The survey, which was undertaken in order for independent pharmacists to understand their consumers and to enhance service, found that the second most important factor in selecting a pharmacy was convenience (79% of consumers rated convenience as a determining factor in their choice of pharmacy).
Echoing this, the research revealed that 88% of people surveyed will not travel further than five kilometres from home to a pharmacy, even if they could get a better price on their medication at another pharmacy.
“Stopping off at your local tried and trusted pharmacy seems to beat running into a mall in terms of convenience. This makes complete sense, as our research shows that 61% of consumers tend to go to the pharmacy in the afternoon before 6pm and 57% preferred to go first thing in the morning”, says Horner.
An overwhelming majority of respondents indicated that they have been making use of the same community pharmacy for between five and ten years.
In addition to medication, a big priority for consumers is health supplements. 52 % of consumers indicating that, in addition to over the counter medication and filling a script, they purchased health supplements in their pharmacy.
”Most consumers are seeking a safe, professional and convenient experience. One can only have that experience if you have personal relationship with a knowledgeable and respected community pharmacist as it engenders feelings of trust and involvement in their health and general wellness.”
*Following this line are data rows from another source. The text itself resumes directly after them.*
(** * lru-cache-x: a bounded LRU cache with lazy TTL expiry

    Shallow embedding of [src/index.ts] (classes [LruCache] and
    [LruCacheEvents]) and the properties of its specification.

    Modelling choices, all taken from the source:
    - the JavaScript [Map] is an association list in insertion order
      (oldest binding first), which is the iteration order the class relies
      on for recency;
    - methods run in a state-and-exception monad over a [World]: the cache
      object itself, the process clock read by [Date.now()], the record of
      calls received by the [onEvict] callback and the [console.error] log.
      A thrown exception keeps the state reached so far, as in JavaScript;
    - a JavaScript [number] is [NaN], an infinity or a rational, which is
      enough for the three tests the class performs on numbers
      ([typeof], [> 0] / [<= 0], [Number.isInteger]); integer values
      (timestamps, TTLs, counters, capacity) are carried as [Z], and the sum
      of a clock value and a TTL is the integer sum, which is what the
      source's double addition gives while the values stay within [2^53]
      (any value [Date.now()] can return is below that). *)

From Stdlib Require Import List ZArith QArith Bool String Lia.
Import ListNotations.
Local Open Scope Z_scope.

(** ** JavaScript values used by the class *)

Inductive JsNumber : Type :=
| NaN
| PosInfinity
| NegInfinity
| Finite (q : Q).

(** [Number.isInteger(x)] *)
Definition Number_isInteger (x : JsNumber) : bool :=
  match x with
  | Finite q => Qnum q mod Z.pos (Qden q) =? 0
  | _ => false
  end.

(** [x > 0] *)
Definition Number_gt0 (x : JsNumber) : bool :=
  match x with
  | PosInfinity => true
  | Finite q => 0 <? Qnum q
  | _ => false
  end.

(** [x <= 0] *)
Definition Number_le0 (x : JsNumber) : bool :=
  match x with
  | NegInfinity => true
  | Finite q => Qnum q <=? 0
  | _ => false
  end.

(** The integer carried by an integer-valued number. *)
Definition Number_toZ (x : JsNumber) : Z :=
  match x with
  | Finite q => Qnum q / Z.pos (Qden q)
  | _ => 0
  end.

Definition Number_ofZ (z : Z) : JsNumber := Finite (inject_Z z).

(** An argument of type [number | null | undefined]. *)
Inductive OptNumber : Type :=
| Undefined
| Null
| Num (x : JsNumber).

(** A thrown value: [new Error(message)]. *)
Inductive Exn : Type :=
| Error (message : string).

(** How a call ends: it returns, or it throws. *)
Inductive Completion (A : Type) : Type :=
| Normal (a : A)
| Throw (e : Exn).
Arguments Normal {A} a.
Arguments Throw {A} e.

(** [Key extends PropertyKey]: keys are compared by the [Map] (SameValueZero),
    which on property keys is a decidable equality. *)
Class PropertyKey (K : Type) : Type :=
  Key_eq_dec : forall x y : K, {x = y} + {x <> y}.

#[export] Instance string_PropertyKey : PropertyKey string := string_dec.

Section Model.

Context {Key Value : Type} `{PropertyKey Key}.

(** ** Data model *)

Record CacheEntry : Type := mkEntry {
  value : Value;
  expiresAt : option Z
}.

(** [Map<Key, CacheEntry<Value>>], in insertion order. *)
Definition Map : Type := list (Key * CacheEntry).

Fixpoint Map_get (key : Key) (m : Map) : option CacheEntry :=
  match m with
  | [] => None
  | (k, e) :: m' => if Key_eq_dec key k then Some e else Map_get key m'
  end.

Definition Map_has (key : Key) (m : Map) : bool :=
  match Map_get key m with Some _ => true | None => false end.

(** [Map.prototype.delete]: the binding of [key] goes, the others keep their
    order. *)
Fixpoint Map_delete (key : Key) (m : Map) : Map :=
  match m with
  | [] => []
  | (k, e) :: m' =>
      if Key_eq_dec key k then Map_delete key m' else (k, e) :: Map_delete key m'
  end.

(** [Map.prototype.set]: an existing binding is overwritten in place, a new
    one is appended. *)
Fixpoint Map_set (key : Key) (e : CacheEntry) (m : Map) : Map :=
  match m with
  | [] => [(key, e)]
  | (k, e') :: m' =>
      if Key_eq_dec key k then (k, e) :: m' else (k, e') :: Map_set key e m'
  end.

Definition Map_keys (m : Map) : list Key := map fst m.

Definition Map_size (m : Map) : Z := Z.of_nat (List.length m).

(** The [onEvict] callback. It is handed the calls it has already received,
    so its behaviour may depend on its own history; it returns [Some e] when
    it throws [e]. It has no access to the cache. *)
Definition Callback : Type := list (Key * Value) -> Key -> Value -> option Exn.

Record LruCacheOptions : Type := mkOptions {
  opt_onEvict : option Callback;
  opt_trackStats : option bool;
  opt_ttl : OptNumber
}.

Record LruCacheEvents : Type := mkEvents {
  onEvict : option Callback
}.

Record LruCache : Type := mkCache {
  capacity : Z;
  cache : Map;
  events : LruCacheEvents;
  defaultTtl : option Z;
  hits : Z;
  misses : Z;
  evictions : Z;
  trackStats : bool
}.

(** The cache object together with what surrounds it. [clock n] is the value
    of the [n]-th read of [Date.now()], [tick] the number of reads so far. *)
Record World : Type := mkWorld {
  self : LruCache;
  clock : nat -> Z;
  tick : nat;
  sinkCalls : list (Key * Value);
  console : list Exn
}.

(** ** The monad of methods *)

Definition M (A : Type) : Type := World -> Completion A * World.

Definition ret {A} (a : A) : M A := fun w => (Normal a, w).

Definition bind {A B} (c : M A) (k : A -> M B) : M B :=
  fun w =>
    match c w with
    | (Normal a, w') => k a w'
    | (Throw e, w') => (Throw e, w')
    end.

Definition throw {A} (e : Exn) : M A := fun w => (Throw e, w).

(** [try { body } catch (error) { handler(error) }] *)
Definition try_catch {A} (body : M A) (handler : Exn -> M A) : M A :=
  fun w =>
    match body w with
    | (Normal a, w') => (Normal a, w')
    | (Throw e, w') => handler e w'
    end.

Definition when (b : bool) (c : M unit) : M unit := if b then c else ret tt.

Notation "x <- c ;; k" := (bind c (fun x => k))
  (at level 61, c at next level, right associativity).
Notation "c ;;; k" := (bind c (fun _ => k))
  (at level 61, right associativity).

(** Reads and writes of the object's fields. *)
Definition this : M LruCache := fun w => (Normal (self w), w).

Definition update (f : LruCache -> LruCache) : M unit :=
  fun w => (Normal tt,
            mkWorld (f (self w)) (clock w) (tick w) (sinkCalls w) (console w)).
"It is in the adherence to prescription regimens and safety in combining medications, that relationship plays a critical role," explains Horner.
"Pharmacists must take great pains to foster this close patient–pharmacist relationship. It is just part of the personal service offered by community pharmacists that sets us apart from our peers in rather more anonymous conditions of the large chain or corporate pharmacies."